● Data:
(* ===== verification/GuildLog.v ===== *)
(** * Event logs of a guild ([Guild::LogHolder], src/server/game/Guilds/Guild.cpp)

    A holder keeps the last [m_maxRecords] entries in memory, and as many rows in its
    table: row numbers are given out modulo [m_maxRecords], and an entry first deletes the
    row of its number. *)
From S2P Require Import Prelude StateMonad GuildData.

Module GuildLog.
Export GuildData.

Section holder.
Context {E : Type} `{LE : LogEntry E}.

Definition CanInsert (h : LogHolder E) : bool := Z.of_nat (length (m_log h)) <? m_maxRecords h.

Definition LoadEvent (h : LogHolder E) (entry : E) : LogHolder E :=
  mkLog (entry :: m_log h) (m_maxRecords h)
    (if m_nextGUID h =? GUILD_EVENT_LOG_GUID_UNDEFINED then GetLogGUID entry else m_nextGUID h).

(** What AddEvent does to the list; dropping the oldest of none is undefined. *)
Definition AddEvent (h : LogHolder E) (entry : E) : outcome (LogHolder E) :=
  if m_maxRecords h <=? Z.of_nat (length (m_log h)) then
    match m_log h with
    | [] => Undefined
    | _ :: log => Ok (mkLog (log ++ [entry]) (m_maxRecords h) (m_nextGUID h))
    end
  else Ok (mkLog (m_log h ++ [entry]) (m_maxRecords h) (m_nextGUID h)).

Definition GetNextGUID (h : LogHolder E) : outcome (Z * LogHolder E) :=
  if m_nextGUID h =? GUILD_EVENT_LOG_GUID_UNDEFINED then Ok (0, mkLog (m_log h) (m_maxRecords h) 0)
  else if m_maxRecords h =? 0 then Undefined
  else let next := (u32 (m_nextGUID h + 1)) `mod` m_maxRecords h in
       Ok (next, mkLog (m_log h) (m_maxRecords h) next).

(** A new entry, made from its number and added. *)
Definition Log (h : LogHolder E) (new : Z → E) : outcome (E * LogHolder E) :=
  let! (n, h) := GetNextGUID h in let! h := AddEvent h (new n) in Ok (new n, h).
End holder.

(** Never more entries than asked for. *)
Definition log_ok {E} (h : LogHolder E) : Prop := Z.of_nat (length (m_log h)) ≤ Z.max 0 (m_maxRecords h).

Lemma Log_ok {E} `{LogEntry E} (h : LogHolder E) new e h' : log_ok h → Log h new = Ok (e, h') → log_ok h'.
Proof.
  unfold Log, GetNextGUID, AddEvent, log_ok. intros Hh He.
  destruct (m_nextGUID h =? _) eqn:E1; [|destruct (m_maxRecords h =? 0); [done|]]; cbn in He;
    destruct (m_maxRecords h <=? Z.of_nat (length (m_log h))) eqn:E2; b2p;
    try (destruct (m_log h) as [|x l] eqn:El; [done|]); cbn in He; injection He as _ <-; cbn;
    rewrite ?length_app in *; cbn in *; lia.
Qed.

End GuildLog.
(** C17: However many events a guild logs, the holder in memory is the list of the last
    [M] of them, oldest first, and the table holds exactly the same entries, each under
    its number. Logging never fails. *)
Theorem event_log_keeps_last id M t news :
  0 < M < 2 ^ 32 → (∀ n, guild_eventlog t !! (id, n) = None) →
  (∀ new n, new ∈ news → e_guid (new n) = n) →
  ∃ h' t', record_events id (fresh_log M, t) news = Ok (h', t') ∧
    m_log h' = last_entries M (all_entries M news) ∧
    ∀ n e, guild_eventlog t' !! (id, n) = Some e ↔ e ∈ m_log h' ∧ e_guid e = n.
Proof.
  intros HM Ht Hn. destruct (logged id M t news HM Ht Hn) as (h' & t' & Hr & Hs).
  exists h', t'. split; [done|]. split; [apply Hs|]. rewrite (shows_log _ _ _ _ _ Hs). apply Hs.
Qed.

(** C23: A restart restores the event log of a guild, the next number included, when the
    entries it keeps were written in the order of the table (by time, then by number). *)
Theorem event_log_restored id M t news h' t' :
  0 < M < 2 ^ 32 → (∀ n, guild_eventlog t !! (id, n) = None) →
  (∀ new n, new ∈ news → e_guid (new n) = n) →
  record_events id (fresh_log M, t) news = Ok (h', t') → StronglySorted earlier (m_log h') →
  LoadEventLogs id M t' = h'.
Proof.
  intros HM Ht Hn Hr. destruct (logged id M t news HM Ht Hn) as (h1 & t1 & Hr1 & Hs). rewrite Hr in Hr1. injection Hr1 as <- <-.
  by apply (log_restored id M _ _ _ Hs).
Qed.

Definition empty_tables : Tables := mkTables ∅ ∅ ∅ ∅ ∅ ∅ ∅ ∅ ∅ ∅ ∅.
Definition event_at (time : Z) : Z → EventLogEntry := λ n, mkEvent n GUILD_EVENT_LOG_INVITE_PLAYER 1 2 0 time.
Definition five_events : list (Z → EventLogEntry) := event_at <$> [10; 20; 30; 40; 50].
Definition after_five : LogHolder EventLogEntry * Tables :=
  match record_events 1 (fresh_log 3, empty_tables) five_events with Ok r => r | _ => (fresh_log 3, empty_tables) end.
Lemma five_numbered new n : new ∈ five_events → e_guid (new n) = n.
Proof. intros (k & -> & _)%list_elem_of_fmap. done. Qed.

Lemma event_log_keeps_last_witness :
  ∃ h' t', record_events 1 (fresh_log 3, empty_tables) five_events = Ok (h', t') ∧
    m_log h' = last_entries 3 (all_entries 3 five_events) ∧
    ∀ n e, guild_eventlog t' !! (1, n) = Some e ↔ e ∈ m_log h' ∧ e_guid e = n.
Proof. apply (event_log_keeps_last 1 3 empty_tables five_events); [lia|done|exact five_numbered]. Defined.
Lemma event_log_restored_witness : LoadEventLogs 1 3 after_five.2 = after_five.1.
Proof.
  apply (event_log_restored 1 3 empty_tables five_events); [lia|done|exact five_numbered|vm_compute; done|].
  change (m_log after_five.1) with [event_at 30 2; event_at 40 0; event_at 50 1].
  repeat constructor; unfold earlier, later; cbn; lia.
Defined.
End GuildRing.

● What you need to do: A single figure is required: the number of lines above in which the word "LogHolder" occurs.

● Solution to this exercise: 9